Tengo dos abuelos que eligieron las fechas decembrinas para partir a otro viaje. El primero, Chema, murió el mismo día que Charles Chaplin, dejando nueve hijos con historias sin pagar y una nieta, mi hermana mayor, muerta de susto cuando Miguel la llevó a despedirse de él, tendido en la cama tras su última batalla con la diabetes. Lo hizo porque ella era la consentida, la bella niña que lo hizo comprarle una lavadora a la pareja de recién casados que no sabían (y quizá nunca supieron muy bien) lo que hacían. También lo hizo porque mi padre era el consentido de mi abuelo: era el único nacido pelirrojo, con un pie chueco y con la malicia que le gustaba en el fondo ver retoñada en el niño. Era un hombre recio, de Zacatecas. Su madre le dio sus dos apellidos y quizá esa era la causa por la que mi abuelo Chema se resistía a presentar su acta de nacimiento para solicitar su jubilación. Dicen que amaba leer y les prohibía (aún no sé si por costumbre zacatecana o por maña acuariana tendeciosa) a mis tíos y a mi papá leer los libros más complejos (en especial los de Hermann Hesse y Dostoievsky, decía que eran malos). Se daba tremendas enojadas si se daba cuenta que los habían tomado. Como quiera todos leyeron su biblioteca completa, en especial Chema chico, Rosa y Miguel. Supongo que a mi abuela Sara le dio un dolor muy grande y, escorpiona y mártir que era (nació un día de San Judas), esperó dos años para morir un 8 de febrero, justo cuando su Chema había nacido. 

La otra abuela es Lupita. Era la mayor de los hermanos Ramos Esparza, los descendientes de una familia tlaxcalteca adinerada cuyos padres murieron a muy temprana edad, dejándolos al cuidado de unos padrinos quienes al final perdieron la herencia de los tres hermanos. Lupita, a diferencia de Josefina, la madre de mi madre, jamás movió un dedo para exigir lo que era suyo. Bajita, blanca como la misma luna de Lorca, lo suyo era cocinar a la familia Hernández Ramos en lo que su hermana menor iba a pelearse entre abogados corruptos y necios. Sabía bordar y sabía dar unos abrazos hermosos. A decir de mis hermanos, fue la mujer más noble que haya existido a la redonda en esta tierra que nos tocó vivir. Vivió una vida de sufrimiento que al final se vio compensada con una lista que Margarita le encontró debajo de su almohada, unos días después de fallecida, una lista con todos los lugares adonde había viajado con la familia Carrillo Hernández, mi familia, la que parece que es otra porque a mí nada más me ha tocado presenciar la historia de una generación aparte a través de fotos y anécdotas entrecortadas. Margarita, que cree en la reencarnación, creía antes que yo era mi abuela Lupe porque me parecía a ella: el cabello quebrado, buena voz (ella era soprano) y de niña yo nací con unos ojos grises que dicen eran iguales a los de ella, que muy pronto se tornarían azul marino para luego volverse negros. Aún me queda el contorno azul marino, de repente se mira con cierta luz. Únicamente dos personas los han visto. El segundo de ellos se robó mi alma en noviembre.

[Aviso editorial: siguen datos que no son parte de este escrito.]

(* ===== verification/NetworkHostsSpec.v ===== *)
(** What the hosts and patterns of the network proxy mean: the addresses that
    are not public, as ranges; the hosts a compiled pattern stands for; and
    what it says that one pattern allows another. *)

From Stdlib Require Import Btauto.
From S2P Require Import Prelude Text IpAddr NetworkHosts.

(** * Addresses that are not public *)

(** Masks that keep the high bits of a word. *)
Lemma land_high w k x :
  (k ≤ w)%N → (x < 2 ^ w)%N → N.land x (N.shiftl (N.ones (w - k)) k) = (x / 2 ^ k * 2 ^ k)%N.
Proof.
  intros Hk Hx. rewrite <- N.shiftr_div_pow2, <- N.shiftl_mul_pow2. apply N.bits_inj. intros i.
  rewrite N.land_spec. destruct (N.lt_ge_cases i k) as [Hi|Hi].
  - rewrite !N.shiftl_spec_low by done. by rewrite andb_false_r.
  - rewrite !N.shiftl_spec_high' by done. rewrite N.shiftr_spec'. replace (i - k + k)%N with i by lia.
    destruct (N.lt_ge_cases (i - k) (w - k)) as [Hw|Hw].
    + rewrite N.ones_spec_low by done. by rewrite andb_true_r.
    + rewrite N.ones_spec_high by done. rewrite andb_false_r.
      destruct (decide (x = 0%N)) as [->|Hn]; [by rewrite N.bits_0|].
      symmetry. apply N.bits_above_log2, N.lt_le_trans with w; [|lia]. by apply N.log2_lt_pow2; lia.
Qed.

Lemma land_high_eq w k x c :
  (k ≤ w)%N → (x < 2 ^ w)%N → N.land x (N.shiftl (N.ones (w - k)) k) = (c * 2 ^ k)%N ↔ (x / 2 ^ k = c)%N.
Proof.
  intros Hk Hx. rewrite land_high by done. assert (2 ^ k ≠ 0)%N by (by apply N.pow_nonzero).
  rewrite N.mul_cancel_r by done. done.
Qed.

Lemma octet_div i a : octet i a = (a / 2 ^ (24 - 8 * i) mod 256)%N.
Proof. unfold octet. rewrite N.shiftr_div_pow2. change 255%N with (N.ones 8). by rewrite N.land_ones. Qed.
Lemma segment_div i a : segment i a = (a / 2 ^ (112 - 16 * i) mod 65536)%N.
Proof. unfold segment. rewrite N.shiftr_div_pow2. change 65535%N with (N.ones 16). by rewrite N.land_ones. Qed.

Ltac nlia := zify; Z.to_euclidean_division_equations; lia.

(** A range of addresses, with its ends. *)
Definition in_range (a : N) (r : N * N) : bool := bool_decide (r.1 ≤ a ≤ r.2)%N.
Definition block (a b c d : N) (prefix : N) : N * N :=
  let base := ipv4_of_octets a b c d in (base, base + 2 ^ (32 - prefix) - 1)%N.

Lemma ipv4_in_cidr_range ip base p :
  (0 < p ≤ 32)%N → shl32 ipv4_max (32 - p) = N.shiftl (N.ones (32 - (32 - p))) (32 - p) →
  (ip ≤ ipv4_max)%N → (base ≤ ipv4_max)%N →
  ipv4_in_cidr ip base p =
    in_range ip (base / 2 ^ (32 - p) * 2 ^ (32 - p), base / 2 ^ (32 - p) * 2 ^ (32 - p) + 2 ^ (32 - p) - 1)%N.
Proof.
  unfold ipv4_in_cidr, in_range. intros Hp Hm Hip Hb. rewrite (bool_decide_eq_false_2 (p = 0%N)) by lia. rewrite Hm.
  assert (2 ^ 32 = ipv4_max + 1)%N as H32 by reflexivity.
  rewrite (land_high 32 (32 - p) base) by lia. apply bool_decide_ext.
  rewrite land_high_eq by lia. cbn [fst snd]. assert (2 ^ (32 - p) ≠ 0)%N as Hz by (by apply N.pow_nonzero).
  generalize (base / 2 ^ (32 - p))%N. revert Hz. generalize (2 ^ (32 - p))%N. intros q Hz c.
  split; intros H.
  - pose proof (N.div_mod ip q Hz) as Hd. pose proof (N.mod_lt ip q Hz) as Hm'. rewrite H in Hd.
    revert Hd Hm'. generalize (ip mod q)%N. clear. intros r -> Hr. lia.
  - symmetry. apply (N.div_unique ip q c (ip - c * q))%N; lia.
Qed.

(** RFC 6890 and its successors, in IPv4. *)
Definition non_public_blocks : list (N * N) :=
  [block 0 0 0 0 8; block 10 0 0 0 8; block 100 64 0 0 10; block 127 0 0 0 8; block 169 254 0 0 16;
   block 172 16 0 0 12; block 192 0 0 0 24; block 192 0 2 0 24; block 192 168 0 0 16; block 198 18 0 0 15;
   block 198 51 100 0 24; block 203 0 113 0 24; block 224 0 0 0 3].

Lemma octets_of_range a :
  (a ≤ ipv4_max)%N →
  Ipv4Addr.is_loopback a = in_range a (block 127 0 0 0 8)
  ∧ Ipv4Addr.is_private a
    = in_range a (block 10 0 0 0 8) || in_range a (block 172 16 0 0 12) || in_range a (block 192 168 0 0 16)
  ∧ Ipv4Addr.is_link_local a = in_range a (block 169 254 0 0 16)
  ∧ Ipv4Addr.is_multicast a = in_range a (block 224 0 0 0 4).
Proof.
  intros Ha. unfold Ipv4Addr.is_loopback, Ipv4Addr.is_private, Ipv4Addr.is_link_local, Ipv4Addr.is_multicast, in_range.
  rewrite !octet_div. unfold ipv4_max in Ha.
  change (24 - 8 * 0)%N with 24%N. change (24 - 8 * 1)%N with 16%N. rewrite <- !bool_decide_and, <- !bool_decide_or.
  change (2 ^ 24)%N with 16777216%N. change (2 ^ 16)%N with 65536%N. change (2 ^ 32)%N with 4294967296%N in Ha.
  cbn [fst snd block].
  repeat match goal with |- context [ipv4_of_octets ?a ?b ?c ?d] =>
    let v := eval vm_compute in (ipv4_of_octets a b c d) in change (ipv4_of_octets a b c d) with v end.
  repeat match goal with |- context [(2 ^ (32 - ?p))%N] =>
    let v := eval vm_compute in (2 ^ (32 - p))%N in change (2 ^ (32 - p))%N with v end.
  split_and!; apply bool_decide_ext; nlia.
Qed.

Lemma cidr_block ip a b c d p :
  (0 < p ≤ 32)%N → shl32 ipv4_max (32 - p) = N.shiftl (N.ones (32 - (32 - p))) (32 - p) →
  (ip ≤ ipv4_max)%N → (ipv4_of_octets a b c d ≤ ipv4_max)%N →
  (ipv4_of_octets a b c d mod 2 ^ (32 - p) = 0)%N →
  ipv4_in_cidr ip (ipv4_of_octets a b c d) p = in_range ip (block a b c d p).
Proof.
  intros Hp Hm Hip Hb Hz. rewrite ipv4_in_cidr_range by done. unfold block. repeat f_equal.
  - rewrite N.mul_comm. symmetry. apply N.div_exact; [by apply N.pow_nonzero|done].
  - rewrite N.mul_comm. symmetry. apply N.div_exact; [by apply N.pow_nonzero|done].
Qed.

(** The special addresses lie in the blocks. *)
Lemma special_blocks a :
  (a ≤ ipv4_max)%N →
  in_range a (block 0 0 0 0 8) = Ipv4Addr.is_unspecified a || in_range a (block 0 0 0 0 8)
  ∧ in_range a (block 224 0 0 0 3)
    = Ipv4Addr.is_broadcast a || in_range a (block 224 0 0 0 4) || in_range a (block 240 0 0 0 4).
Proof.
  intros Ha. unfold Ipv4Addr.is_unspecified, Ipv4Addr.is_broadcast, in_range, ipv4_max in *.
  change (block 0 0 0 0 8) with (0, 16777215)%N. change (block 224 0 0 0 3) with (3758096384, 4294967295)%N.
  change (block 224 0 0 0 4) with (3758096384, 4026531839)%N. change (block 240 0 0 0 4) with (4026531840, 4294967295)%N.
  change (2 ^ 32 - 1)%N with 4294967295%N in *. rewrite <- !bool_decide_or. cbn [fst snd].
  split; apply bool_decide_ext; lia.
Qed.

Lemma is_non_public_ipv4_blocks a : (a ≤ ipv4_max)%N → is_non_public_ipv4 a = existsb (in_range a) non_public_blocks.
Proof.
  intros Ha. unfold is_non_public_ipv4. destruct (octets_of_range a Ha) as (-> & -> & -> & ->).
  rewrite !cidr_block by (done || (vm_compute; done) || reflexivity). cbn [existsb non_public_blocks].
  destruct (special_blocks a Ha) as [E0 ->]. rewrite E0 at 2. btauto.
Qed.

(** IPv6 blocks: the unique-local, link-local and multicast addresses, and the
    IPv4 addresses in their two embeddings. *)
Definition non_public_v6_blocks : list (N * N) :=
  non_public_blocks
  ++ ((λ r, (0xffff00000000 + r.1, 0xffff00000000 + r.2)%N) <$> non_public_blocks)
  ++ [(0xfc000000000000000000000000000000, 0xfdffffffffffffffffffffffffffffff)%N;
      (0xfe800000000000000000000000000000, 0xfebfffffffffffffffffffffffffffff)%N;
      (0xff000000000000000000000000000000, 0xffffffffffffffffffffffffffffffff)%N].

(** A number is zero when its low field and what is above it are. *)
Lemma zero_fields a p q : (q = p * 65536)%N → (p ≠ 0)%N →
  (a / q = 0 ∧ a / p mod 65536 = 0)%N ↔ (a / p = 0)%N.
Proof.
  intros -> Hp. rewrite <- N.Div0.div_div. generalize (a / p)%N. intros r. nlia.
Qed.

Lemma high_segments_zero a :
  (a ≤ ipv6_max)%N →
  forallb (λ i, bool_decide (segment i a = 0%N)) [0; 1; 2; 3; 4]%N = bool_decide (a < 0x1000000000000)%N.
Proof.
  intros Ha. cbn [forallb]. rewrite !segment_div, andb_true_r, <- !bool_decide_and. apply bool_decide_ext.
  assert (a / 2 ^ 128 = 0)%N as Hz by (apply N.div_small; unfold ipv6_max in Ha; lia).
  pose proof (zero_fields a (2 ^ 112) (2 ^ 128) eq_refl ltac:(done)) as H0.
  pose proof (zero_fields a (2 ^ 96) (2 ^ 112) eq_refl ltac:(done)) as H1.
  pose proof (zero_fields a (2 ^ 80) (2 ^ 96) eq_refl ltac:(done)) as H2.
  pose proof (zero_fields a (2 ^ 64) (2 ^ 80) eq_refl ltac:(done)) as H3.
  pose proof (zero_fields a (2 ^ 48) (2 ^ 64) eq_refl ltac:(done)) as H4.
  assert (a / 2 ^ 48 = 0 ↔ a < 0x1000000000000)%N as <- by (apply N.div_small_iff; done).
  change (112 - 16 * 0)%N with 112%N. change (112 - 16 * 1)%N with 96%N. change (112 - 16 * 2)%N with 80%N.
  change (112 - 16 * 3)%N with 64%N. change (112 - 16 * 4)%N with 48%N. tauto.
Qed.

Lemma to_ipv4_range a :
  (a ≤ ipv6_max)%N →
  Ipv6Addr.to_ipv4 a =
    if in_range a (0, ipv4_max)%N then Some a
    else if in_range a (0xffff00000000, 0xffffffffffff)%N then Some (a - 0xffff00000000)%N else None.
Proof.
  intros Ha. unfold Ipv6Addr.to_ipv4, in_range, ipv4_max. rewrite high_segments_zero by done.
  rewrite !segment_div. cbn [fst snd].
  change (2 ^ (112 - 16 * 5))%N with 4294967296%N. change (2 ^ (112 - 16 * 6))%N with 65536%N.
  change (2 ^ (112 - 16 * 7))%N with 1%N. rewrite N.div_1_r.
  change (2 ^ 32 - 1)%N with 4294967295%N. rewrite <- bool_decide_or, <- bool_decide_and.
  repeat case_bool_decide; try (f_equal; nlia); exfalso; nlia.
Qed.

Pero Margarita olvidó la teoría tan pronto su hija se volvió una auténtica "muchacha lebrona": respondona, rebelde, preguntona, desobediente, era la antítesis de la pureza y la bondad de mi abuela Lupe, quien, según otra creencia de Margarita, deja monedas escondidas en los lugares más insospechados cada vez que uno de mis hermanos o yo vamos a cumplir años. Yo más bien pienso que las olvidan, aunque me gusta mucho pensar que mi abuela, de un modo u otro, está al pendiente mío en alguna parte intangible de este enorme universo. Ella partió un 27 de diciembre, tres años y tres días antes de que yo naciera. Es raro esto de la vida, por más que uno dibuja trayectos en el aire, el tren te dice cuándo vas o no vas. 

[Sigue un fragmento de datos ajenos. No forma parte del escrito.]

(* ===== verification/NetworkConfig.v ===== *)
(** Configuration of the network proxy ([network-proxy/src/config.rs] and the
    data of [network-proxy/src/mitm_hook.rs]): domain and socket permissions,
    the modes, and the addresses the proxy listens on. URLs are parsed by an
    interface. An [anyhow] error is its chain of messages, outermost first. *)

From stdpp Require pretty.
From S2P Require Import Prelude Text Paths Permissions IpAddr.

Abbreviation anyhow := (list str).

(** * Permissions *)

Inductive NetworkDomainPermission := NoPermission | Allow | Deny.
#[export] Instance NetworkDomainPermission_eq_dec : EqDecision NetworkDomainPermission.
Proof. solve_decision. Defined.

(** The order of the variants. *)
Definition permission_rank (p : NetworkDomainPermission) : nat :=
  match p with NoPermission => 0 | Allow => 1 | Deny => 2 end.

Record NetworkDomainPermissionEntry := mkEntry { pattern : str; permission : NetworkDomainPermission }.
#[export] Instance NetworkDomainPermissionEntry_eq_dec : EqDecision NetworkDomainPermissionEntry.
Proof. solve_decision. Defined.
Abbreviation NetworkDomainPermissions := (list NetworkDomainPermissionEntry).

(** [effective_entries]: the patterns in the order of their first entries, each
    with the strongest permission it is given. *)
Definition note_entry (acc : list str * gmap str NetworkDomainPermission) (e : NetworkDomainPermissionEntry) :
    list str * gmap str NetworkDomainPermission :=
  let '(order, effective) := acc in
  match effective !! pattern e with
  | None => (order ++ [pattern e], <[pattern e := permission e]> effective)
  | Some p =>
      (order, if bool_decide (permission_rank p < permission_rank (permission e))
              then <[pattern e := permission e]> effective else effective)
  end.
Definition effective_entries (entries : NetworkDomainPermissions) : NetworkDomainPermissions :=
  let '(order, effective) := foldl note_entry ([], ∅) entries in
  omap (λ pattern, mkEntry pattern <$> effective !! pattern) order.

Inductive NetworkUnixSocketPermission := AllowSocket | DenySocket.
#[export] Instance NetworkUnixSocketPermission_eq_dec : EqDecision NetworkUnixSocketPermission.
Proof. solve_decision. Defined.

(** A [BTreeMap]: its entries by ascending key. *)
Abbreviation btree A := (list (str * A)).
Fixpoint btree_insert {A} (k : str) (v : A) (m : btree A) : btree A :=
  match m with
  | [] => [(k, v)]
  | (k', v') :: m' =>
      if bool_decide (k = k') then (k, v) :: m'
      else if str_leb k k' then (k, v) :: m else (k', v') :: btree_insert k v m'
  end.

(** [NetworkMode] *)
Inductive NetworkMode := Limited | Full.
#[export] Instance NetworkMode_eq_dec : EqDecision NetworkMode.
Proof. solve_decision. Defined.

Definition allows_method (self : NetworkMode) (method : str) : bool :=
  match self with
  | Full => true
  | Limited => bool_decide (method ∈ [lit "GET"; lit "HEAD"; lit "OPTIONS"])
  end.

(** * Hooks *)

(** A JSON value of the body matcher, which is not supported yet, is its text. *)
Record MitmHookMatchConfig := mkHookMatch {
  methods : list str;
  path_prefixes : list str;
  query : btree (list str);
  headers : btree (list str);
  body : option str
}.
Record InjectedHeaderConfig := mkInjected {
  name : str;
  secret_env_var : option str;
  secret_file : option str;
  prefix : option str
}.
Record MitmHookActionsConfig := mkHookActions {
  strip_request_headers : list str;
  inject_request_headers : list InjectedHeaderConfig
}.
Record MitmHookConfig := mkHook {
  hook_host : str;
  matcher : MitmHookMatchConfig;
  actions : MitmHookActionsConfig
}.
#[export] Instance MitmHookMatchConfig_eq_dec : EqDecision MitmHookMatchConfig.
Proof. solve_decision. Defined.
#[export] Instance InjectedHeaderConfig_eq_dec : EqDecision InjectedHeaderConfig.
Proof. solve_decision. Defined.
#[export] Instance MitmHookActionsConfig_eq_dec : EqDecision MitmHookActionsConfig.
Proof. solve_decision. Defined.
#[export] Instance MitmHookConfig_eq_dec : EqDecision MitmHookConfig.
Proof. solve_decision. Defined.

(** * The configuration *)

Record NetworkProxyConfig := mkConfig {
  enabled : bool;
  proxy_url : str;
  enable_socks5 : bool;
  socks_url : str;
  enable_socks5_udp : bool;
  allow_upstream_proxy : bool;
  dangerously_allow_non_loopback_proxy : bool;
  dangerously_allow_all_unix_sockets : bool;
  mode : NetworkMode;
  domains : option NetworkDomainPermissions;
  unix_sockets : option (btree NetworkUnixSocketPermission);
  allow_local_binding : bool;
  mitm : bool;
  credential_broker : bool;
  dangerously_allow_plaintext_credential_injection : bool;
  mitm_hooks : list MitmHookConfig
}.
#[export] Instance NetworkProxyConfig_eq_dec : EqDecision NetworkProxyConfig.
Proof. solve_decision. Defined.

Definition default_proxy_url : str := lit "http://127.0.0.1:3128".
Definition default_socks_url : str := lit "http://127.0.0.1:8081".
Definition default_config : NetworkProxyConfig :=
  mkConfig false default_proxy_url true default_socks_url true true false false Full None None false false false false [].

Definition set_mode (m : NetworkMode) (c : NetworkProxyConfig) : NetworkProxyConfig :=
  mkConfig (enabled c) (proxy_url c) (enable_socks5 c) (socks_url c) (enable_socks5_udp c) (allow_upstream_proxy c)
    (dangerously_allow_non_loopback_proxy c) (dangerously_allow_all_unix_sockets c) m (domains c) (unix_sockets c)
    (allow_local_binding c) (mitm c) (credential_broker c) (dangerously_allow_plaintext_credential_injection c)
    (mitm_hooks c).
Definition set_domains (d : option NetworkDomainPermissions) (c : NetworkProxyConfig) : NetworkProxyConfig :=
  mkConfig (enabled c) (proxy_url c) (enable_socks5 c) (socks_url c) (enable_socks5_udp c) (allow_upstream_proxy c)
    (dangerously_allow_non_loopback_proxy c) (dangerously_allow_all_unix_sockets c) (mode c) d (unix_sockets c)
    (allow_local_binding c) (mitm c) (credential_broker c) (dangerously_allow_plaintext_credential_injection c)
    (mitm_hooks c).
Definition set_unix_sockets (u : option (btree NetworkUnixSocketPermission)) (c : NetworkProxyConfig) :
    NetworkProxyConfig :=
  mkConfig (enabled c) (proxy_url c) (enable_socks5 c) (socks_url c) (enable_socks5_udp c) (allow_upstream_proxy c)
    (dangerously_allow_non_loopback_proxy c) (dangerously_allow_all_unix_sockets c) (mode c) (domains c) u
    (allow_local_binding c) (mitm c) (credential_broker c) (dangerously_allow_plaintext_credential_injection c)
    (mitm_hooks c).
Definition set_broker (b m : bool) (c : NetworkProxyConfig) : NetworkProxyConfig :=
  mkConfig (enabled c) (proxy_url c) (enable_socks5 c) (socks_url c) (enable_socks5_udp c) (allow_upstream_proxy c)
    (dangerously_allow_non_loopback_proxy c) (dangerously_allow_all_unix_sockets c) (mode c) (domains c)
    (unix_sockets c) (allow_local_binding c) m b (dangerously_allow_plaintext_credential_injection c) (mitm_hooks c).

(** [set_credential_broker_enabled] *)
Definition set_credential_broker_enabled (b : bool) (c : NetworkProxyConfig) : NetworkProxyConfig :=
  set_broker b (mitm c || b) c.

Definition some_if_non_empty {A} (l : list A) : option (list A) := if is_nil l then None else Some l.

(** [domain_entries], [allowed_domains], [denied_domains] *)
Definition domain_entries (c : NetworkProxyConfig) (p : NetworkDomainPermission) : option (list str) :=
  domains ← domains c;
  some_if_non_empty (pattern <$> filter (λ e, permission e = p) (effective_entries domains)).
Definition allowed_domains (c : NetworkProxyConfig) : option (list str) := domain_entries c Allow.
Definition denied_domains (c : NetworkProxyConfig) : option (list str) := domain_entries c Deny.

(** [allow_unix_sockets] *)
Definition allow_unix_sockets (c : NetworkProxyConfig) : list str :=
  match unix_sockets c with
  | Some sockets => (filter (λ e, e.2 = AllowSocket) sockets).*1
  | None => []
  end.

(** [upsert_domain_permission] *)
Definition upsert_domain_permission (host : str) (p : NetworkDomainPermission) (normalize : str → str)
    (c : NetworkProxyConfig) : NetworkProxyConfig :=
  let entries := filter (λ e, normalize (pattern e) ≠ normalize host) (default [] (domains c)) in
  set_domains (some_if_non_empty (entries ++ [mkEntry host p])) c.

No sé si de ambos heredé algo más que el mes para erigir mi personalidad. Diciembre no es tan dicharachero en mis dos familias, después de todo, aunque a todos nos dé por contar chistes ácidos (los Carrillo) o cantar en el karaoke (los Hernández). Yo más bien tiendo a pensar que de mi abuelo heredé el trato rudo que a veces se necesita tener para la vida y esa inagotable sed de entregarse, aunque muy a su manera. De mi tía abuela creo que nada más heredé el cabello y la facilidad con la que me conmueven las historias, aunque, como tengo la herencia de mi abuelo, nunca lloro frente a ellas, a diferencia de mi abuelita. 

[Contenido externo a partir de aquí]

(** [host_blocked], once the configuration is loaded *)
Definition host_blocked (s : ConfigState) (host : str) (port : N) : HostBlockDecision :=
  match host_parse host with
  | Err _ => Blocked NotAllowed
  | Ok host =>
      let allowed := allowed_domains (config s) in
      if globset_matches_host_or_unscoped (deny_set s) host then Blocked Denied
      else
        let is_allowlisted := globset_matches_host_or_unscoped (allow_set s) host in
        let blocked_local :=
          if allow_local_binding (config s) then false
          else if local_literal host then negb (is_explicit_local_allowlisted (default [] allowed) host)
          else host_resolves_to_non_public_ip host port in
        if blocked_local then Blocked NotAllowedLocal
        else if bool_decide (allowed = None) || negb is_allowlisted then Blocked NotAllowed
        else Allowed
  end.

(** [is_unix_socket_allowed]; sockets are supported on macOS. *)
Definition is_unix_socket_allowed (supported : bool) (s : ConfigState) (path : str) : bool :=
  if negb supported then false
  else
    let requested := path_new path in
    if negb (is_absolute requested) then false
    else if dangerously_allow_all_unix_sockets (config s) then true
    else match from_absolute_path requested with
         | None => false
         | Some requested_abs =>
             existsb (λ allowed,
               match parse_socket_path allowed with
               | Err _ => false
               | Ok allowed_path =>
                   bool_decide (allowed_path = requested_abs)
                   || match canonicalize requested_abs, canonicalize allowed_path with
                      | Some r, Some a => bool_decide (a = r)
                      | _, _ => false
                      end
               end) (allow_unix_sockets (config s))
         end.

(** [method_allowed] *)
Definition method_allowed (s : ConfigState) (method : str) : bool := allows_method (mode (config s)) method.

(** [NetworkDecision] and [evaluate_host_policy]: the decider is asked about hosts
    that are not listed, and only about those. *)
Inductive NetworkPolicyDecision := DenyIt | Ask.
Inductive NetworkDecisionSource := BaselinePolicy | ModeGuard | ProxyState | Decider.
Inductive NetworkDecision :=
| AllowIt
| DenyWith (reason : str) (source : NetworkDecisionSource) (decision : NetworkPolicyDecision).

Definition REASON_POLICY_DENIED : str := lit "policy_denied".
Definition deny_with_source (reason : str) (source : NetworkDecisionSource) : NetworkDecision :=
  DenyWith (if is_nil reason then REASON_POLICY_DENIED else reason) source DenyIt.
Definition map_decider_decision (d : NetworkDecision) : NetworkDecision :=
  match d with AllowIt => AllowIt | DenyWith reason _ decision => DenyWith reason Decider decision end.
Definition evaluate_host_policy (s : ConfigState) (decider : option (str → N → NetworkDecision)) (host : str) (port : N) :
    NetworkDecision :=
  match host_blocked s host port with
  | Allowed => AllowIt
  | Blocked NotAllowed =>
      match decider with
      | Some decide => map_decider_decision (decide host port)
      | None => deny_with_source (reason_str NotAllowed) BaselinePolicy
      end
  | Blocked reason => deny_with_source (reason_str reason) BaselinePolicy
  end.

(** [rama_net::address::Host] *)
Inductive Target := Address (ip : IpAddr) | Name (domain : str).

(** [target_matches_non_public_addr] and the check of [connect] before it opens
    a connection to [addr] *)
Definition is_localhost_name (name : str) : bool :=
  eq_ignore_ascii_case (trim_end_matches dot name) (lit "localhost").
Definition is_non_public_target (t : Target) : bool :=
  match t with Address ip => is_non_public_ip ip | Name name => is_localhost_name name end.
Definition target_matches_non_public_addr (t : Target) (addr : IpAddr) : bool :=
  match t with
  | Address ip => bool_decide (ip = addr)
  | Name name => is_localhost_name name && is_loopback addr
  end.
Definition allows_non_public_target (to_text : Target → str) (s : ConfigState) (t : Target) (port : N) (addr : IpAddr) :
    bool :=
  if allow_local_binding (config s) then true
  else if negb (target_matches_non_public_addr t addr) then false
  else bool_decide (host_blocked s (to_text t) port = Allowed).
Definition connect_allowed (to_text : Target → str) (s : ConfigState) (t : Target) (port : N) (addr : IpAddr) : bool :=
  negb (is_non_public_ip addr && negb (allows_non_public_target to_text s t port addr)).

(** * Operations *)

(** [build_config_state] *)
Definition build_config_state (c : NetworkProxyConfig) (k : Constraints) : result anyhow ConfigState :=
  let? _ := validate_unix_socket_allowlist_paths c in
  if credential_broker c && negb (mitm c) then Err [lit "network.credential_broker requires network.mitm = true"]
  else
    let allowed := default [] (allowed_domains c) in
    let denied := default [] (denied_domains c) in
    let? _ := result_map_err into_anyhow
                (validate_non_global_wildcard_domain_patterns (lit "network.denied_domains") denied) in
    let? deny_set := result_map_err (λ e, [e]) (compile_denylist_globset denied) in
    let? allow_set := result_map_err (λ e, [e]) (compile_allowlist_globset allowed) in
    let? hooks := compile_mitm_hooks env_var c in
    let? _ := if mitm c then new_mitm_state (allow_upstream_proxy c) else Ok () in
    Ok (mkState c allow_set deny_set (mitm c) hooks k [] 0).

(** The critical section of [record_blocked]. *)
Definition record (entry : BlockedRequest) (s : ConfigState) : ConfigState :=
  let b := blocked s ++ [entry] in
  set_total (N.min (blocked_total s + 1) u64_max) (set_blocked (drop (length b - MAX_BLOCKED_EVENTS) b) s).

(** [drain_blocked] *)
Definition drain_blocked (s : ConfigState) : ConfigState * list BlockedRequest := (set_blocked [] s, blocked s).

(** What [update_domain_list] computes from a snapshot: nothing to do, or the
    candidate state. *)
Definition update_candidate (host : str) (target : DomainListKind) (previous : NetworkProxyConfig) (k : Constraints)
    (b : list BlockedRequest) (total : N) : result anyhow (option ConfigState) :=
  let target_contains := existsb (λ e, bool_decide (normalize_host e = host)) (entries_of target previous) in
  let opposite_contains := existsb (λ e, bool_decide (normalize_host e = host)) (opposite_entries target previous) in
  if target_contains && negb opposite_contains then Ok None
  else
    let candidate := upsert_domain_permission host (permission_of target) normalize_host previous in
    let? _ := result_map_err (λ e, (constraint_field target ++ lit " constrained by managed config") :: into_anyhow e)
                (validate_policy_against_constraints candidate k) in
    let? s := result_map_err (cons (lit "failed to compile updated network " ++ list_name target))
                (build_config_state candidate k) in
    Ok (Some (set_total total (set_blocked b s))).
End runtime.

De Chema se cumplen 36 años. De Lupe, 34. Ya no reclamo el no tenerlos conmigo como antes. He aprendido a leer sus huellas en muchas cosas, no precisamente de mi familia o parientes. Es una corazonada, una especie de flashback que llega de repente y me hace la conexión con mis ancestros. Como por ejemplo ésta, donde estoy sentada en una mesa con un foco que enfatiza su reflejo café, el mismo reflejo que inundaba el pasillo  de la casa de los Carrillo Curiel, que daba al ropero donde estaba la foto de mis abuelos recién casados. O como por ejemplo esta mañana, cuando me puse a cantar por más de una hora. 

Los cumpleaños, creo, cuando estamos muertos deberíamos festejarlos por partida doble. Es un honor nacer y luchar para amar la vida. También es un honor dejar la tierra y demostrar que la vida sigue.